Time: 12:00PM – 3:00PM
Location: National Forest Land
Beaver Creek 09/22/2025 Photo Album
Note: In order to protect small high country streams, I have chosen to change the name for a few. This particular creek happens to be one of them. Excessive exposure could lead to crowding and lower fish densities.
I decided to pay daughter, Amy, another visit, as she lives in the heart of some excellent fishing destinations. I departed Denver on Monday morning and made the drive to the western slope. I arrived at my planned fishing destination and immediately prepared to fish. My casting tool was my Orvis Access four weight, since I was about to fish a relatively small mountain creek.
Once I was prepared, I completed a .8 mile hike in a constant ascent, and then I cut down the bank to a medium sized log, where I consumed my lunch. By the time I was prepared to fish, it was noon.

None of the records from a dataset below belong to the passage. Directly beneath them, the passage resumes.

(** ** Trajectory and projection *)

Lemma adjusted_pred_repeat (b : Q) :
  adjusted_pred (repeat b 6) = map (fun d => b * d) damping.
Proof. reflexivity. Qed.

Lemma damping_values :
  damping = [500 # 500; 485 # 500; 470 # 500; 455 # 500; 440 # 500; 85 # 100].
Proof. vm_compute. reflexivity. Qed.

Lemma Qmult_le_self (x m : Q) : 0 <= x -> m <= 1 -> x * m <= x.
Proof.
  intros Hx Hm. assert (H : 0 <= x * (1 - m)) by (apply Qmult_le_0_compat; lra). lra.
Qed.

Lemma Qmult_le_mono (x m m' : Q) : 0 <= x -> m' <= m -> x * m' <= x * m.
Proof.
  intros Hx Hm. assert (H : 0 <= x * (m - m')) by (apply Qmult_le_0_compat; lra). lra.
Qed.

Lemma Zle_0_Q (z : Z) : (0 <= z)%Z -> 0 <= inject_Z z.
Proof. intros H. change 0 with (inject_Z 0). rewrite <- Zle_Qle. exact H. Qed.

Lemma mean_features_nonneg (rows : list features) :
  Forall nonneg_features rows -> nonneg_features (mean_features rows).
Proof.
  intros Hall.
  assert (Hs : nonneg_features (sum_features rows)).
  { induction Hall as [|x l Hx _ IH]; simpl.
    - unfold nonneg_features; simpl; repeat split; apply Qle_refl.
    - destruct Hx as [? [? [? [? [? ?]]]]]. destruct IH as [? [? [? [? [? ?]]]]].
      unfold nonneg_features; simpl; repeat split; lra. }
  assert (Hn : 0 <= / inject_Z (Z.of_nat (List.length rows)))
    by (apply Qinv_le_0_compat, Zle_0_Q, Nat2Z.is_nonneg).
  destruct Hs as [? [? [? [? [? ?]]]]].
  unfold mean_features, nonneg_features, Qdiv; simpl.
  repeat split; apply Qmult_le_0_compat; assumption.
Qed.
(** X18. In the second client of script.js, joined and with the socket
    open, the first press of an arrow key sends exactly one move for its
    direction and marks that key only; a repeated [keydown] of the key while
    it is down sends nothing and changes nothing. *)
Theorem script_keydown_sends_once (s : Script.State) (key d : string) :
  Script.joined s = true → Script.readyState s = OPEN →
  Script.arrowDirection key = Some d →
  ScriptKeys.held s key = false →
  (Script.onkeydown key s).2 = [MoveDirection d]
  ∧ ScriptKeys.held (Script.onkeydown key s).1 key = true
  ∧ (∀ k, k ≠ key →
       ScriptKeys.held (Script.onkeydown key s).1 k = ScriptKeys.held s k)
  ∧ Script.onkeydown key (Script.onkeydown key s).1
    = ((Script.onkeydown key s).1, []).
Proof.
  intros Hj Ho Hd Hh. unfold ScriptKeys.held in *.
  assert (E : Script.onkeydown key s
    = (Script.set_keysPressed
         (Script.setKey (Script.keysPressed s) key true) s,
       [MoveDirection d])).
  { unfold Script.onkeydown. rewrite Hj, Hd, Hh. cbn [negb].
    unfold Script.sendMoveCommand. cbn [Script.set_keysPressed Script.readyState].
    by rewrite Ho. }
  rewrite E. cbn [fst snd Script.set_keysPressed Script.keysPressed].
  split; [done|]. split; [by rewrite getKey_setKey|].
  split; [intros k Hk; by rewrite getKey_setKey_ne|].
  unfold Script.onkeydown, Script.joined.
  cbn [Script.set_keysPressed Script.myPlayerId Script.keysPressed].
  unfold Script.joined in Hj. rewrite Hj, Hd. cbn [negb].
  by rewrite getKey_setKey.
Qed.
Lemma linked_elems fs f trail :
  f ∈ fs → linked (buildFactoryMap fs) (f :: trail) →
  ∀ g, g ∈ f :: trail → g ∈ fs.
Proof.
  revert f. induction trail as [|h trail IH]; intros f Hf Hl g Hg.
  - apply list_elem_of_singleton in Hg. by subst.
  - apply elem_of_cons in Hg as [->|Hg]; [done|].
    destruct Hl as [Hl Hrest].
    apply link_dependsDirectly in Hl as [Hh _]; [|done]. by eapply IH.
Qed.

Lemma linked_app_r fm (before rest : list Factory) :
  linked fm (before ++ rest) → linked fm rest.
Proof.
  induction before as [|x before IH]; [done|]. simpl.
  destruct (before ++ rest) as [|y l] eqn:Heq.
  - apply app_eq_nil in Heq as [_ ->]. done.
  - intros [_ Hl]. by apply IH.
Qed.

(** A trail that closes goes round a cycle of the graph. *)
Lemma closes_hasCycle fs f trail :
  f ∈ fs → linked (buildFactoryMap fs) (f :: trail) → closes ∅ (f :: trail) →
  hasCycle fs.
Proof.
  intros Hf Hlinked (earlier & final & Htrail & [Hempty|Hrepeat]); [set_solver|].
  apply list_elem_of_fmap in Hrepeat as (h & Hsym & Hh).
  apply list_elem_of_split in Hh as (before & after & ->).
  rewrite <- app_assoc in Htrail. simpl in Htrail.
  rewrite Htrail in Hlinked.
  pose proof (linked_app_r _ _ _ Hlinked) as Hsub.
  rewrite <- Htrail in Hlinked.
  pose proof (linked_elems fs f trail Hf Hlinked) as Hin.
  exists (symbol_of (provides h)).
  assert (Htc : tc (dependsDirectly fs) (symbol_of (provides h))
                   (symbol_of (provides final))).
  { apply (linked_tc fs after); [|exact Hsub].
    apply Hin. rewrite Htrail. set_solver. }
  by rewrite Hsym in Htc.
Qed.

Lemma rank_tc fs (rank : symbol → nat) s t :
  (∀ s t, dependsDirectly fs s t → rank t < rank s) →
  tc (dependsDirectly fs) s t → rank t < rank s.
Proof.
  intros Hrank. induction 1 as [s t H|s t u H _ IH].
  - by apply Hrank.
  - apply Hrank in H. lia.
Qed.

(** The cycle check: it always finishes, it passes an acyclic list, and
    it rejects a list of factories with distinct keys that has a cycle. *)
Lemma checkCircularDependencies_acyclic fs :
  ¬ hasCycle fs → checkCircularDependencies (Exn := Exn) fs = Ok tt.
Proof.
  intros Hacyclic. pose proof (checkCircularDependencies_total fs) as Htotal.
  destruct (checkCircularDependencies fs) as [[]|e|] eqn:Hcheck; try done.
  apply checkCircularDependencies_Throw in Hcheck
    as (f & trail & Hf & _ & Hlinked & Hcloses).
  destruct Hacyclic. by eapply closes_hasCycle.
Qed.

End Graph.

(** ** Module assembly *)

Section Assembly.
Context {W Value Exn : Type}.
Implicit Types (f g : ServiceFactory W Value Exn)
  (fs flattened : list (ServiceFactory W Value Exn)) (s t : symbol)
  (key : ServiceKey).

(** The factories of the list that provide the key [s], in order. *)
Definition providers s flattened : list (ServiceFactory W Value Exn) :=
  filter (fun f => symbol_of (provides f) = s) flattened.

Definition byKey flattened : list (symbol * ServiceFactory W Value Exn) :=
  foldl (fun byKey f => ServiceModule.Map_set byKey (symbol_of (provides f)) f)
        [] flattened.

Lemma Map_set_to_map {V : Type} (m : list (symbol * V)) k v :
  (list_to_map (ServiceModule.Map_set m k v) : gmap symbol V)
  = <[k := v]> (list_to_map m).
Proof.
  induction m as [|[k' v'] m IH]; [done|]. cbn [ServiceModule.Map_set].
  destruct (decide (k' = k)) as [->|Hk]; rewrite !list_to_map_cons.
  - by rewrite insert_insert_eq.
  - rewrite IH. by apply insert_insert_ne.
Qed.

Lemma Map_set_keys {V : Type} (m : list (symbol * V)) k v :
  (ServiceModule.Map_set m k v).*1 = if decide (k ∈ m.*1) then m.*1 else m.*1 ++ [k].
Proof.
  induction m as [|[k' v'] m IH]; [done|]. cbn [ServiceModule.Map_set].
  destruct (decide (k' = k)) as [->|Hk]; rewrite !fmap_cons.
  - rewrite decide_True; [done|set_solver].
  - rewrite IH. simpl. destruct (decide (k ∈ m.*1)).
    + rewrite decide_True; [done|set_solver].
    + rewrite decide_False; [done|set_solver].
Qed.

Lemma Map_set_NoDup {V : Type} (m : list (symbol * V)) k v :
  NoDup m.*1 → NoDup (ServiceModule.Map_set m k v).*1.
Proof.
  intros Hnd. rewrite Map_set_keys. case_decide; [done|].
  apply NoDup_app. split_and!; [done| |apply NoDup_singleton]. set_solver.
Qed.

Lemma byKey_spec flattened :
  NoDup (byKey flattened).*1
  ∧ (list_to_map (byKey flattened) : gmap symbol _) = buildFactoryMap flattened.
Proof.
  induction flattened as [|f flattened [IH1 IH2]] using rev_ind.
  - split; [constructor|done].
  - unfold byKey. rewrite foldl_app. simpl. fold (byKey flattened). split.
    + by apply Map_set_NoDup.
    + by rewrite Map_set_to_map, IH2, buildFactoryMap_snoc.
Qed.

Lemma lastWins_elem flattened f :
  f ∈ ServiceModule.lastWins flattened
  ↔ buildFactoryMap flattened !! symbol_of (provides f) = Some f.
Proof.
  destruct (byKey_spec flattened) as [Hnd Hmap].
  unfold ServiceModule.lastWins, ServiceModule.Map_values. fold (byKey flattened).
  rewrite list_elem_of_fmap. split.
  - intros ([k g] & -> & Hin). simpl.
    apply (elem_of_list_to_map (M := gmap symbol)) in Hin; [|done].
    rewrite Hmap in Hin. by rewrite (buildFactoryMap_key _ _ _ Hin).
  - intros Hf. exists (symbol_of (provides f), f). split; [done|].
    apply (elem_of_list_to_map (M := gmap symbol)); [done|]. by rewrite Hmap.
Qed.

Lemma buildFactoryMap_last flattened s :
  buildFactoryMap flattened !! s = last (providers s flattened).
Proof.
  unfold providers. induction flattened as [|f flattened IH] using rev_ind; [done|].
  rewrite buildFactoryMap_snoc, filter_app, lookup_insert.
  rewrite filter_cons, filter_nil. case_decide as Hs.
  - by rewrite last_snoc.
  - by rewrite app_nil_r.
Qed.

Lemma lastWins_distinct flattened :
  distinctKeys (ServiceModule.lastWins flattened).
Proof.
  destruct (byKey_spec flattened) as [Hnd Hmap].
  unfold distinctKeys, ServiceModule.lastWins, ServiceModule.Map_values.
  fold (byKey flattened).
  replace ((fun f => symbol_of (provides f)) <$> (byKey flattened).*2)
    with ((byKey flattened).*1); [done|].
  rewrite <- list_fmap_compose. apply list_fmap_ext.
  intros i [k f] Hi. simpl.
  apply list_elem_of_lookup_2 in Hi.
  apply (elem_of_list_to_map (M := gmap symbol)) in Hi; [|done].
  rewrite Hmap in Hi. by rewrite (buildFactoryMap_key _ _ _ Hi).
Qed.

Lemma lastWins_length flattened :
  length (ServiceModule.lastWins flattened)
  = size (list_to_set ((fun f => symbol_of (provides f)) <$> flattened)
          : gset symbol).
Proof.
  destruct (byKey_spec flattened) as [Hnd Hmap].
  unfold ServiceModule.lastWins, ServiceModule.Map_values.
  fold (byKey flattened). rewrite length_fmap.
  rewrite <- (map_size_list_to_map (M := gmap symbol)) by done.
  rewrite Hmap, <- size_dom. f_equal. clear.
  induction flattened as [|f flattened IH] using rev_ind; [done|].
  rewrite buildFactoryMap_snoc, dom_insert_L, IH, fmap_app, list_to_set_app_L.
  simpl. set_solver.
Qed.

Lemma lastWins_provided flattened s :
  provided (ServiceModule.lastWins flattened) s ↔ provided flattened s.
Proof.
  rewrite (buildFactoryMap_provided flattened). split.
  - intros (g & Hg & <-). apply lastWins_elem in Hg. by eexists.
  - intros [g Hg]. exists g. split; [|by eapply buildFactoryMap_key].
    apply lastWins_elem. by rewrite (buildFactoryMap_key _ _ _ Hg).
Qed.

Lemma lastWins_subseteq flattened f :
  f ∈ ServiceModule.lastWins flattened → f ∈ flattened.
Proof. intros Hf%lastWins_elem. by apply buildFactoryMap_Some in Hf as [Hf _]. Qed.

(** [get] looks the key up in the module: it finds the last factory of
    the flattened sequence that provides it. *)
Lemma lastWins_find flattened key :
  find (isSuitable key) (ServiceModule.lastWins flattened)
  = last (providers (symbol_of key) flattened).
Proof.
  rewrite <- buildFactoryMap_last.
  destruct (find _ _) as [f|] eqn:Hfind.
  - apply find_some in Hfind as [Hin Hs]. apply list_elem_of_In in Hin.
    apply bool_decide_eq_true in Hs. apply lastWins_elem in Hin. congruence.
  - destruct (buildFactoryMap flattened !! symbol_of key) as [g|] eqn:Hg; [|done].
    pose proof (buildFactoryMap_key _ _ _ Hg) as Hs.
    assert (Hin : g ∈ ServiceModule.lastWins flattened)
      by (apply lastWins_elem; congruence).
    apply list_elem_of_In in Hin.
    pose proof (find_none _ _ Hfind g Hin) as Hno.
    unfold isSuitable in Hno. by rewrite bool_decide_eq_true_2 in Hno.
Qed.

Lemma tc_mono {A : Type} (R1 R2 : relation A) x y :
  (∀ a b, R1 a b → R2 a b) → tc R1 x y → tc R2 x y.
Proof.
  intros Hsub. induction 1 as [x y H|x y z H _ IH].
  - apply tc_once. auto.
  - eapply tc_l; eauto.
Qed.

Lemma lastWins_hasCycle flattened :
  hasCycle (ServiceModule.lastWins flattened) → hasCycle flattened.
Proof.
  intros [s Hs]. exists s. revert Hs. apply tc_mono.
  intros a b (f & key & Hf & Ha & Hkey & Hb & Hprov). exists f, key.
  split_and!; [by apply lastWins_subseteq|done..|by apply lastWins_provided].
Qed.

Lemma lastWins_satisfiable flattened :
  satisfiable flattened → satisfiable (ServiceModule.lastWins flattened).
Proof.
  intros Hsat f key Hf Hkey. apply lastWins_provided.
  apply (Hsat f key); [by apply lastWins_subseteq|done].
Qed.
End Assembly.

(** ** The constructor and [from] *)

Section Construction.
Context {W Value Exn : Type}.
Implicit Types (f g : ServiceFactory W Value Exn)
  (fs flattened : list (ServiceFactory W Value Exn)) (s t : symbol)
  (key : ServiceKey) (m : ServiceModule W Value Exn).

Lemma missingDependencies_filter f fs :
  missingDependencies f fs
  = filter (fun key => isRegistered key fs = false) (expandedDeps f).
Proof.
  unfold missingDependencies, expandedDeps.
  induction (dependsOn f) as [|dependencyKey keys IH]; [done|].
  simpl. rewrite filter_app, IH. f_equal. unfold keysToCheck.
  destruct (values dependencyKey) as [vs|]; [done|].
  rewrite filter_cons, filter_nil.
  destruct (isRegistered dependencyKey fs); by case_decide.
Qed.

(** The keys collected for a factory are the keys it depends on that no
    factory provides. *)
Lemma missingDependencies_elem f fs key :
  key ∈ missingDependencies f fs
  ↔ key ∈ expandedDeps f ∧ ¬ provided fs (symbol_of key).
Proof.
  rewrite missingDependencies_filter, list_elem_of_filter.
  rewrite <- isRegistered_provided.
  destruct (isRegistered key fs); naive_solver.
Qed.

Definition missingMessage f fs : string :=
  (name (provides f) +:+ " will fail because it depends on:" +:+ LF +:+ " "
   +:+ join LF (map (fun dependencyKey => " -> " +:+ name dependencyKey)
                    (missingDependencies f fs)))%string.

Lemma checkMissingDependencies_spec f fs :
  checkMissingDependencies (Exn := Exn) f fs
  = if decide (missingDependencies f fs = []) then Ok tt
    else Throw (ServiceModuleInitError (missingMessage f fs)).
Proof.
  unfold checkMissingDependencies. cbv zeta.
  destruct (missingDependencies f fs) as [|key keys] eqn:Hm; [done|].
  rewrite bool_decide_eq_false_2 by done. rewrite decide_False by done.
  unfold missingMessage. by rewrite Hm.
Qed.

Definition hasMissing fs f : bool :=
  bool_decide (missingDependencies f fs ≠ []).

Lemma checkMissing_loop fs fs0 :
  forOf fs (fun f (_ : unit) => checkMissingDependencies (Exn := Exn) f fs0) tt
  = match find (hasMissing fs0) fs with
    | Some f => Throw (ServiceModuleInitError (missingMessage f fs0))
    | None => Ok tt
    end.
Proof.
  induction fs as [|f fs IH]; [done|]. simpl.
  rewrite checkMissingDependencies_spec. unfold hasMissing at 1.
  case_decide as Hm.
  - by rewrite bool_decide_eq_false_2 by (by intros []).
  - by rewrite bool_decide_eq_true_2.
Qed.

Lemma find_hasMissing_None fs :
  find (hasMissing fs) fs = None ↔ satisfiable fs.
Proof.
  split.
  - intros Hfind f key Hf Hkey.
    apply list_elem_of_In in Hf. pose proof (find_none _ _ Hfind f Hf) as Hno.
    apply bool_decide_eq_false in Hno.
    destruct (isRegistered key fs) eqn:Hreg; [by apply isRegistered_provided|].
    destruct Hno. intros Hnil.
    assert (Hin : key ∈ missingDependencies f fs).
    { apply missingDependencies_elem. split; [done|].
      rewrite <- isRegistered_provided. by rewrite Hreg. }
    rewrite Hnil in Hin. by apply elem_of_nil in Hin.
  - intros Hsat. destruct (find _ _) as [f|] eqn:Hfind; [|done].
    apply find_some in Hfind as [Hf Hm]. apply list_elem_of_In in Hf.
    apply bool_decide_eq_true in Hm.
    destruct (missingDependencies f fs) as [|key keys] eqn:Hkeys; [done|].
    assert (Hin : key ∈ missingDependencies f fs) by (rewrite Hkeys; set_solver).
    apply missingDependencies_elem in Hin as [Hin Hno].
    destruct Hno. by eapply Hsat.
Qed.
(** * Collaborative text editor and whiteboard: client-side engines

    A shallow embedding of [static/editor.js] (class [Editor]),
    [html_utilities.js] ([linesIntersect]) and [whiteboard.js]
    (the inbound handlers of class [Whiteboard]), followed by the
    properties of these programs.

    Conventions of the embedding:
    - JavaScript numbers that denote text positions, user ids and
      modification ids are integers ([Z]); the coordinates of the
      geometry helper are binary64 floating-point numbers ([float]);
      strings are [string]s whose characters stand for UTF-16 code
      units;
    - a JS [Map] is an insertion-ordered association list with unique
      keys ([JSMap]); the cursor tables, JS objects indexed by user id,
      are [gmap Z Cursor];
    - [structuredClone] is the identity: values are immutable here, and
      the source never shares an object between the live and the shadow
      replica;
    - a handler that raises a JS exception stops where the exception is
      raised and keeps the mutations done so far ([Throws]);
    - [#render] only writes to the DOM and is not modelled. *)

From Stdlib Require Import ZArith Floats String Ascii List Bool Lia.
From stdpp Require Import base option list gmap strings.
Import ListNotations.

Set Warnings "-register-all,-inexact-float".

Local Open Scope string_scope.
Local Open Scope list_scope.
Local Open Scope Z_scope.

(** ** JavaScript helpers *)

Module JS.

(** [s.length] *)
Definition len (s : string) : Z := Z.of_nat (String.length s).

(** An argument of [substring] is clamped to [0, s.length]. *)
Definition clamp (s : string) (i : Z) : Z := Z.max 0 (Z.min i (len s)).

(** [s.substring(a, b)]: both indices are clamped, and swapped when
    [a > b]. *)
Definition substring (s : string) (a b : Z) : string :=
  let a' := clamp s a in
  let b' := clamp s b in
  let lo := Z.min a' b' in
  let hi := Z.max a' b' in
  String.substring (Z.to_nat lo) (Z.to_nat (hi - lo)) s.

(** [s.substring(a)] *)
Definition substring_from (s : string) (a : Z) : string :=
  substring s a (len s).

End JS.

(** ** JS [Map] as an insertion-ordered association list *)

Module JSMap.
Section WithKey.
Context {K V : Type} `{EqDecision K}.

Fixpoint get (m : list (K * V)) (k : K) : option V :=
  match m with
  | [] => None
  | (k', v) :: rest => if decide (k' = k) then Some v else get rest k
  end.

Definition has (m : list (K * V)) (k : K) : bool :=
  match get m k with Some _ => true | None => false end.

(** [m.set(k, v)]: an existing key keeps its place, a new key goes
    last. *)
Fixpoint set (m : list (K * V)) (k : K) (v : V) : list (K * V) :=
  match m with
  | [] => [(k, v)]
  | (k', v') :: rest =>
      if decide (k' = k) then (k', v) :: rest else (k', v') :: set rest k v
  end.

Fixpoint delete (m : list (K * V)) (k : K) : list (K * V) :=
  match m with
  | [] => []
  | (k', v') :: rest =>
      if decide (k' = k) then rest else (k', v') :: delete rest k
  end.
End WithKey.
End JSMap.

(** ** Property tables *)

(** The [flag] argument: [undefined], [null] (what JSON carries for an
    absent flag) or a string. *)
Inductive Flag : Type :=
| FUndefined
| FNull
| FString (s : string).

#[global] Instance Flag_eq_dec : EqDecision Flag.
Proof. solve_decision. Defined.

(** [if (flag)]: [undefined], [null] and the empty string are falsy. *)
Definition truthy (f : Flag) : bool :=
  match f with
  | FString s => negb (String.eqb s "")
  | _ => false
  end.

(** [a == b] on flags: [undefined] and [null] are loosely equal. *)
Definition loose_eq (a b : Flag) : bool :=
  match a, b with
  | FString x, FString y => String.eqb x y
  | FString _, _ | _, FString _ => false
  | _, _ => true
  end.

(** A range is the two-element array [[start, end]]. *)
Definition Range : Type := Z * Z.

(** [{ flags: false, ranges: [...] }] or
    [{ flags: true, ranges: Map<flag, [...]> }]. *)
Inductive PropertyRanges : Type :=
| Flagless (ranges : list Range)
| Flagged (ranges : list (Flag * list Range)).

Definition PropTable : Type := list (string * PropertyRanges).

Module Props.

(** [cutOverlaps] of [#actual_remove_property]. *)
Definition cutOverlaps (start end_ : Z) (ranges : list Range) : list Range :=
  flat_map (fun range : Range =>
    let (r0, r1) := range in
    if r0 >=? start then
      if r1 >? end_ then [(Z.max end_ r0, r1)] else []
    else
      if r1 >? end_ then [(r0, start); (end_, r1)]
      else [(r0, Z.min start r1)]) ranges.

Definition nonempty {A} (l : list A) : bool :=
  match l with [] => false | _ => true end.

(** The [forEach] over the buckets of a flagged property: a bucket is
    replaced by its cut ranges, or deleted when nothing is left. *)
Definition cut_buckets (start end_ : Z) (m : list (Flag * list Range))
  : list (Flag * list Range) :=
  flat_map (fun kv : Flag * list Range =>
    let new_ranges := cutOverlaps start end_ (snd kv) in
    if nonempty new_ranges then [(fst kv, new_ranges)] else []) m.

(** [#actual_remove_property(start, end, property)] on one table. *)
Definition actual_remove_property (start end_ : Z) (property : string)
    (t : PropTable) : PropTable :=
  match JSMap.get t property with
  | None => t
  | Some (Flagged m) =>
      let m' := cut_buckets start end_ m in
      if nonempty m' then JSMap.set t property (Flagged m')
      else JSMap.delete t property
  | Some (Flagless rs) =>
      let new_ranges := cutOverlaps start end_ rs in
      if nonempty new_ranges then JSMap.set t property (Flagless new_ranges)
      else JSMap.delete t property
  end.

(** The [ranges.forEach] of [#actual_add_property]: every range is
    tested on its own, [was_added] records whether any test fired. *)
Fixpoint merge_loop (start end_ : Z) (ranges : list Range) (was_added : bool)
  : list Range * bool :=
  match ranges with
  | [] => ([], was_added)
  | (r0, r1) :: rest =>
      if r1 =? start then
        let (rs, w) := merge_loop start end_ rest true in ((r0, end_) :: rs, w)
      else if r0 =? end_ then
        let (rs, w) := merge_loop start end_ rest true in ((r0, start) :: rs, w)
      else
        let (rs, w) := merge_loop start end_ rest was_added in ((r0, r1) :: rs, w)
  end.

(** The loop followed by [if (!was_added) ranges.push([start, end])]. *)
Definition add_range (start end_ : Z) (ranges : list Range) : list Range :=
  let (rs, w) := merge_loop start end_ ranges false in
  if w then rs else rs ++ [(start, end_)].

(** The bucket that [#actual_add_property] writes to: the flag's
    bucket of a flagged property (created empty when missing), the
    only bucket of a flagless one. *)
Definition bucket (flag : Flag) (p : PropertyRanges) : list Range :=
  match p with
  | Flagless rs => rs
  | Flagged m => default [] (JSMap.get m flag)
  end.

Definition set_bucket (flag : Flag) (p : PropertyRanges) (rs : list Range)
  : PropertyRanges :=
  match p with
  | Flagless _ => Flagless rs
  | Flagged m => Flagged (JSMap.set m flag rs)
  end.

While I ate lunch, I overlooked a nice deep hole just below a small spillway over a log and above some overhanging branches. After lunch, just for kicks, I dropped a cast in the five foot by three foot space, and a nice eleven inch rainbow slammed the peacock hippie stomper.
At the outset I prospected with a solo hippie stomper. For the first hour I moved steadily up the stream and built the fish count to seven. I experienced refusals and temporary hookups, but when I encountered a spot with decent depth and moderate current, I generally interacted with a fish. Toward the end of this time frame, however, the refusals became more frequent, and I felt like prime spots were not delivering as expected.
I paused and added an ultra zug bug on a one foot dropper to the stomper. The change worked miracles, and suddenly decent rainbows began to materialize from the better locations, as most snatched the ultra zug bug.
By 1:30PM a dark gray cloud floated overhead, and I quickly waded to an open spot on the shore and extracted my raincoat and pulled it on. I was outfitted with my rain shell just as the rain intensified, and for a brief amount of time I was pelted with tiny white ice pellets the size of a pea.
I weathered the brief storm and continued to compile netted fish. I got above a small tributary, and the stream narrowed, while the gradient increased. My catch rate slowed, as there were fewer prime fish holding spots. I boosted the fish count to twenty-eight, and once again the sky darkened. In this instance the blackness was accompanied by thunder and a couple visible streaks of lightning. I climbed the bank and found a large evergreen with dry soil beneath it. I crowded under the tree to wait out the storm.
By now it was 2:50PM, and by 3:00PM the rain intensified. The temperature dropped significantly, and the rain created small streams of run off on the trail. I decided to abandon thoughts of resuming my day of fishing, and I marched back to the parking lot.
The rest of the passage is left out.